↓↓↓

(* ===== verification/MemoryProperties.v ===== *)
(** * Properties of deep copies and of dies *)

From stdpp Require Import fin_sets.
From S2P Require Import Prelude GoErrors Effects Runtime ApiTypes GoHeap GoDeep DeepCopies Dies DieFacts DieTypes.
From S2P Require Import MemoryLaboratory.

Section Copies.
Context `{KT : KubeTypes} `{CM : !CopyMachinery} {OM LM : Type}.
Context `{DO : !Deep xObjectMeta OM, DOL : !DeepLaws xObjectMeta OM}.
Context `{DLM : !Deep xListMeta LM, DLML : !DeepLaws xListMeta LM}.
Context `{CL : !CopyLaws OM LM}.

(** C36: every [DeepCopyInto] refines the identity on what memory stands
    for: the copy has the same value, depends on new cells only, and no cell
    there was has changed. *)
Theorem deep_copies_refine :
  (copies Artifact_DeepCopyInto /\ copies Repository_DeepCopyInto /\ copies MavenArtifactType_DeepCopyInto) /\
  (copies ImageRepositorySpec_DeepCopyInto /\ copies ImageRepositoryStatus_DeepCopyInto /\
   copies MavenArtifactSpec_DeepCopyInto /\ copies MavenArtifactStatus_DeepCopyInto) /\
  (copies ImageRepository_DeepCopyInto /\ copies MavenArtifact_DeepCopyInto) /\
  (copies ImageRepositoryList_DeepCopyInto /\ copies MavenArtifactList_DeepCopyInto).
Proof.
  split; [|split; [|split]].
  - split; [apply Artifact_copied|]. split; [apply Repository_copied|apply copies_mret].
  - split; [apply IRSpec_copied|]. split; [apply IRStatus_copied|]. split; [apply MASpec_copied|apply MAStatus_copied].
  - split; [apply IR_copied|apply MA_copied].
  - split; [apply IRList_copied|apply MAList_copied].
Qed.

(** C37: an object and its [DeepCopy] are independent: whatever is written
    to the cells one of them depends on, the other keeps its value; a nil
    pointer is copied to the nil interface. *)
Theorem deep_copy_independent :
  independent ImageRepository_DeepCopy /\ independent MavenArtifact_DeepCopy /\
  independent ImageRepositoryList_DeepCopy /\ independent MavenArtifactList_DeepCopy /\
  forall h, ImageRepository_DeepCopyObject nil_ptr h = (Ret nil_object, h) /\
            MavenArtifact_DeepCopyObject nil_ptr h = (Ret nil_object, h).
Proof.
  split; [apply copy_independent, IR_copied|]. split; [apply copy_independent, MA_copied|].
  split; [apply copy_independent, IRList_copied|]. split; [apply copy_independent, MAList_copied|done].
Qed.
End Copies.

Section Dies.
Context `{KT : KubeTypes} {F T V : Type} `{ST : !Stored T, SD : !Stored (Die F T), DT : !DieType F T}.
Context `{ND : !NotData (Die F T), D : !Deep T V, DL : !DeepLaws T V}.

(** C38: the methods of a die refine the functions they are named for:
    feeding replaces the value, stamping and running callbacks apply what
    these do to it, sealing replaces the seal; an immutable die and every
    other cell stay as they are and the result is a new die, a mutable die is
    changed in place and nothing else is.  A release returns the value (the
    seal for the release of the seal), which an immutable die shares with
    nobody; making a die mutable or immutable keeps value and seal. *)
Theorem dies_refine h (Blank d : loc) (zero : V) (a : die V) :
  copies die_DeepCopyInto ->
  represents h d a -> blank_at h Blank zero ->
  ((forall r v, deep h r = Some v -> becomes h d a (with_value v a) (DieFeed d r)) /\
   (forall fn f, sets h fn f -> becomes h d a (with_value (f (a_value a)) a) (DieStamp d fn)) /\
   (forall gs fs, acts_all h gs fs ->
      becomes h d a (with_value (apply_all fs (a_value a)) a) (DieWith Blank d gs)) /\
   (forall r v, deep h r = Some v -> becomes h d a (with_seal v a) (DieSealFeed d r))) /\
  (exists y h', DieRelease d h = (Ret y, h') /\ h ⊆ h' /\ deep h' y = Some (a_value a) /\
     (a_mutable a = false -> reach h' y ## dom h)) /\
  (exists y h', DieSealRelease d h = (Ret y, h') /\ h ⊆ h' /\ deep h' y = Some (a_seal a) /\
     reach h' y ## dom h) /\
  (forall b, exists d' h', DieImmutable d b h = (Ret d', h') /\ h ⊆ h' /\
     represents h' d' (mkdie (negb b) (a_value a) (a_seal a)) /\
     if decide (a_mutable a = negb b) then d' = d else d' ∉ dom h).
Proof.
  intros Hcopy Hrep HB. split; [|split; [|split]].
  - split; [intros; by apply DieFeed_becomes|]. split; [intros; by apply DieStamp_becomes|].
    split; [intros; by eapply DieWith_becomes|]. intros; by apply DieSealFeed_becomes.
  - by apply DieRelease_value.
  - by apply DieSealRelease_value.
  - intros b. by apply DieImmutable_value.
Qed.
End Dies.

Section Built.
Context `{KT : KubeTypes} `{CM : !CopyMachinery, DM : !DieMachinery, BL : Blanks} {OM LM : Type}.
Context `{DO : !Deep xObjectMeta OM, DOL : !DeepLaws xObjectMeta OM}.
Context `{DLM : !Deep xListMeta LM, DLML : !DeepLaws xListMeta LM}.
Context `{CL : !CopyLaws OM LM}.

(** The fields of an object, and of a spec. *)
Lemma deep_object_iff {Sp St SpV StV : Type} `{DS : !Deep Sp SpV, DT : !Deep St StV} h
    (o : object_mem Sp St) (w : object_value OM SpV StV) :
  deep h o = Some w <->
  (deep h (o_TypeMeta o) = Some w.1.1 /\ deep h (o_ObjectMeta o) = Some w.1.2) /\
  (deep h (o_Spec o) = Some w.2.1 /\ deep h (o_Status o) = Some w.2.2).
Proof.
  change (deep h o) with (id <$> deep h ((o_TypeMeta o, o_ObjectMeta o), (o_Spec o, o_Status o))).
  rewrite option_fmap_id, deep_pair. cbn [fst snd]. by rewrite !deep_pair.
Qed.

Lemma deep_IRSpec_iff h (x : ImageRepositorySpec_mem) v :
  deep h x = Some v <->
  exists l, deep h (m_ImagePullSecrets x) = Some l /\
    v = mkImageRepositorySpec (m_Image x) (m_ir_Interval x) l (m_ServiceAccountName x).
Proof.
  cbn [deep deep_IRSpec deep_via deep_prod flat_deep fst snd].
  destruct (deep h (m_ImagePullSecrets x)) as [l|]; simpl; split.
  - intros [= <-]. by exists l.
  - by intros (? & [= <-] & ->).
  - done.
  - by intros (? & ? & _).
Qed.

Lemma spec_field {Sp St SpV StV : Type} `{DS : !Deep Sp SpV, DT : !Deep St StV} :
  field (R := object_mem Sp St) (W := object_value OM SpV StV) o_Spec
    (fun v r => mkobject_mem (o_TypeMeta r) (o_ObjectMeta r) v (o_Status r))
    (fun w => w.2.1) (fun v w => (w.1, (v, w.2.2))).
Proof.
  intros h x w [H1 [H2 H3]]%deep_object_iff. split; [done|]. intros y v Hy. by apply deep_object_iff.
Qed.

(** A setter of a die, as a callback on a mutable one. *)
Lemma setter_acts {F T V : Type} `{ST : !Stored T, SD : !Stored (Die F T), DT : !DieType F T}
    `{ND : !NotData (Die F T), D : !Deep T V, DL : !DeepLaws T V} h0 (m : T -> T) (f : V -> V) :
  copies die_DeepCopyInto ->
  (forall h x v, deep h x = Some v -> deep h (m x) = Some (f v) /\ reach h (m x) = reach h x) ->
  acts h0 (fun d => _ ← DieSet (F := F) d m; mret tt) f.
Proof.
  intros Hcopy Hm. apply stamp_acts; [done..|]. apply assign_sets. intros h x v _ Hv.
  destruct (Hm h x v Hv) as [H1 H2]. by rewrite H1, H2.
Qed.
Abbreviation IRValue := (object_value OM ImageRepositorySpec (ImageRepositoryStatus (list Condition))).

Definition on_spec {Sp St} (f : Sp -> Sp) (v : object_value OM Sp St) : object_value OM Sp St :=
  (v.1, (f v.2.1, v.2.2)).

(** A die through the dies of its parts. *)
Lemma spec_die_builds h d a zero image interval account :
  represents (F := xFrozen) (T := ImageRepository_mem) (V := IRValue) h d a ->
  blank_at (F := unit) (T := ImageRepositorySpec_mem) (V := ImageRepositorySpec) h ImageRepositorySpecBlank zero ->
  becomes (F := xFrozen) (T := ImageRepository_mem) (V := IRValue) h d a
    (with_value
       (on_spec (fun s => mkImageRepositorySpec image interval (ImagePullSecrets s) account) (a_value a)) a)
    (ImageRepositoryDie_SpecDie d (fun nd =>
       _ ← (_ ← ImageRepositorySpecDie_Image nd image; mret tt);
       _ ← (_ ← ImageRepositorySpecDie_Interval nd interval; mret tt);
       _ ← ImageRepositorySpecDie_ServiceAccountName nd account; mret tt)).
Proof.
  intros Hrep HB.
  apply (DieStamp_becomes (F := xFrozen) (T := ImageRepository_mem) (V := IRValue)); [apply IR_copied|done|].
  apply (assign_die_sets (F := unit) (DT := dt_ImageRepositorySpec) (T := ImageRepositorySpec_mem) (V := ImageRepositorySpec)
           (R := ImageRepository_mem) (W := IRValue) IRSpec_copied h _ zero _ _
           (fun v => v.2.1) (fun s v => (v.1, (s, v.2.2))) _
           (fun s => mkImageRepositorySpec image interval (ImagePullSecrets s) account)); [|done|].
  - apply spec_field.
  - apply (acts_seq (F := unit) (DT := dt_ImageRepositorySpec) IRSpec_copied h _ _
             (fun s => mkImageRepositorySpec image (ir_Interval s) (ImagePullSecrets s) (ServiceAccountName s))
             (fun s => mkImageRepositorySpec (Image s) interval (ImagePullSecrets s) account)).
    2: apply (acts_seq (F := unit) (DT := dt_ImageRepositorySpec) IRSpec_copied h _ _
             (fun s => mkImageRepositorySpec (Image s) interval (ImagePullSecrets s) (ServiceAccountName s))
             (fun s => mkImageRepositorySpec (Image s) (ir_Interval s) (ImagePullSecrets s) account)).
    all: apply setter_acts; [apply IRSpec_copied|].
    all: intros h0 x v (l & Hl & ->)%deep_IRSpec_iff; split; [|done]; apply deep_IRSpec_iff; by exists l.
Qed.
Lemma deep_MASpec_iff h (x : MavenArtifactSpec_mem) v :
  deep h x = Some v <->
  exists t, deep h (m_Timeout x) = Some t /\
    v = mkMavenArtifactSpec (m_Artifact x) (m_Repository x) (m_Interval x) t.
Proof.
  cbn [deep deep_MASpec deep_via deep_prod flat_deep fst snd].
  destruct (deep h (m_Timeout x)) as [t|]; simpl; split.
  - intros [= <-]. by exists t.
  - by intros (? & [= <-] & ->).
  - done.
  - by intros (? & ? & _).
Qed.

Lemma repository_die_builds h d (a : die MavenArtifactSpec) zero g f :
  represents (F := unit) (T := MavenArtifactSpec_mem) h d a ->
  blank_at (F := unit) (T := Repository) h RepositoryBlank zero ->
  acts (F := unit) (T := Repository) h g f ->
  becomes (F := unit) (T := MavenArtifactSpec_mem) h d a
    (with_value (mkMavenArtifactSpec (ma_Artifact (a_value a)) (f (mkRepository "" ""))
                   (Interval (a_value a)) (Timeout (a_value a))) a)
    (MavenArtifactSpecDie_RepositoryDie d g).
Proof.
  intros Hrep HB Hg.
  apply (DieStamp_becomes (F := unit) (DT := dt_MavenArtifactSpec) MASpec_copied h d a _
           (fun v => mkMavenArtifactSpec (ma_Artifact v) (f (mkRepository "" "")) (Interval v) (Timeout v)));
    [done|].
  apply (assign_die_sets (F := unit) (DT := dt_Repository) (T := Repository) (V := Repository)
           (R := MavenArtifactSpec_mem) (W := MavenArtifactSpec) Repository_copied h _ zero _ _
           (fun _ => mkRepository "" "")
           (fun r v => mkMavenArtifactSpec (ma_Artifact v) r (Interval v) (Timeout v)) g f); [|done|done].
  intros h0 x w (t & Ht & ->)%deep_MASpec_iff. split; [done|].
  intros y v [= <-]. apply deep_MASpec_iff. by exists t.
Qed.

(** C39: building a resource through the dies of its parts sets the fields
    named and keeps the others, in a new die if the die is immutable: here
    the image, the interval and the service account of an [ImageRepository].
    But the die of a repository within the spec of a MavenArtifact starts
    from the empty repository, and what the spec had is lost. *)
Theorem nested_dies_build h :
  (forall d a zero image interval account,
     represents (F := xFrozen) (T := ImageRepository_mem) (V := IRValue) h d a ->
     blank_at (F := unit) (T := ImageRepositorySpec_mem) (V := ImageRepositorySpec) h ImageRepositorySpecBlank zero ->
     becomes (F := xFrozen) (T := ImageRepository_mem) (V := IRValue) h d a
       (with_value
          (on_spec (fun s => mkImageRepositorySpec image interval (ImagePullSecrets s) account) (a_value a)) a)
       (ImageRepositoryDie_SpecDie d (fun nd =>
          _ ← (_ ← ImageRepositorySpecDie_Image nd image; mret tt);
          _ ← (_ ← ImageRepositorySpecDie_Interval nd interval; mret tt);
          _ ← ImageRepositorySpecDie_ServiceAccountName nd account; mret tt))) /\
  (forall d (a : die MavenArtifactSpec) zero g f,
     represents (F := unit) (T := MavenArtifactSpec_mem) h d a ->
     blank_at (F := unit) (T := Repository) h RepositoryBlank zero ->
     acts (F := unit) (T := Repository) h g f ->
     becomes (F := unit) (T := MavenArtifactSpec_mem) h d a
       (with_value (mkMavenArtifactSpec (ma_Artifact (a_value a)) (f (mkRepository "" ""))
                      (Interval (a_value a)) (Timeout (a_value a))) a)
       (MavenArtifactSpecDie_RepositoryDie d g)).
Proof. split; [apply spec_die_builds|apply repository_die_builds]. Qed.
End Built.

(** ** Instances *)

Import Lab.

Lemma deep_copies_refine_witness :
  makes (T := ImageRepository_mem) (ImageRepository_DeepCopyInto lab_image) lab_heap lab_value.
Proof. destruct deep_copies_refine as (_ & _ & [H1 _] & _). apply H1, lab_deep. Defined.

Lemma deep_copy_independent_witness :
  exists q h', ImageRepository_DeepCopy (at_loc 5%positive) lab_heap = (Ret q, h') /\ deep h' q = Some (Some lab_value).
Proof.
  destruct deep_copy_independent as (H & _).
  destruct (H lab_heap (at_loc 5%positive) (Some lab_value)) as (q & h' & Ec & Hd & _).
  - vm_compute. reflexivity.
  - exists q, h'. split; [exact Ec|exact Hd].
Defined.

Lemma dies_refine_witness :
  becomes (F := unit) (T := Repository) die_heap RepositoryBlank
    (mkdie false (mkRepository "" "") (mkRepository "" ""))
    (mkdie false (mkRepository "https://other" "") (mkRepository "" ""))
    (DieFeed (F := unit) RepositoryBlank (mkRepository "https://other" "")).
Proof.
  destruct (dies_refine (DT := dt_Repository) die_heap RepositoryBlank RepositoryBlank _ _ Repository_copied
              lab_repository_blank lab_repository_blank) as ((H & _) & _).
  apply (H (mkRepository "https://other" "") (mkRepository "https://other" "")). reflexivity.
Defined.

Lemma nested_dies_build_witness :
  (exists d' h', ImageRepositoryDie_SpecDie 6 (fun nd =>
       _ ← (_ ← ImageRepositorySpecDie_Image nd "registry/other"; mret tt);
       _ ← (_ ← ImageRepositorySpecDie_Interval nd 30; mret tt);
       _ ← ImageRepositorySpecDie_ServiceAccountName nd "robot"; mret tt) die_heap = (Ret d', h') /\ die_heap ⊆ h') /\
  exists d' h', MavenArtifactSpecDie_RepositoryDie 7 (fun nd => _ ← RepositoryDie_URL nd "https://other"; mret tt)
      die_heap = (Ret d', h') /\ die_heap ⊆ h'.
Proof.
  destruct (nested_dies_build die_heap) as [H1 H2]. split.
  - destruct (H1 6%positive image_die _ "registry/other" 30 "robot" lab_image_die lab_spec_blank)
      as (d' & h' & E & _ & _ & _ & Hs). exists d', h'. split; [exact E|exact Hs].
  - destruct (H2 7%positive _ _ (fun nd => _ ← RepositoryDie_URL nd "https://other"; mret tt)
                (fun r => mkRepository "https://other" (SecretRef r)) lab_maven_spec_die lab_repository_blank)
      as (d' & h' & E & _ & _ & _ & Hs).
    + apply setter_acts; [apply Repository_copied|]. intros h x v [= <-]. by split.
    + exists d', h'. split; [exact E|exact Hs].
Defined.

↑↑↑

Reproduce, character for character, only the lines of the preceding data that start at the line with "- vm_compute. reflexivity." and end at the line with "lab_repository_blank lab_repository_blank) as", both included.

  - vm_compute. reflexivity.
  - exists q, h'. split; [exact Ec|exact Hd].
Defined.

Lemma dies_refine_witness :
  becomes (F := unit) (T := Repository) die_heap RepositoryBlank
    (mkdie false (mkRepository "" "") (mkRepository "" ""))
    (mkdie false (mkRepository "https://other" "") (mkRepository "" ""))
    (DieFeed (F := unit) RepositoryBlank (mkRepository "https://other" "")).
Proof.
  destruct (dies_refine (DT := dt_Repository) die_heap RepositoryBlank RepositoryBlank _ _ Repository_copied
              lab_repository_blank lab_repository_blank) as ((H & _) & _).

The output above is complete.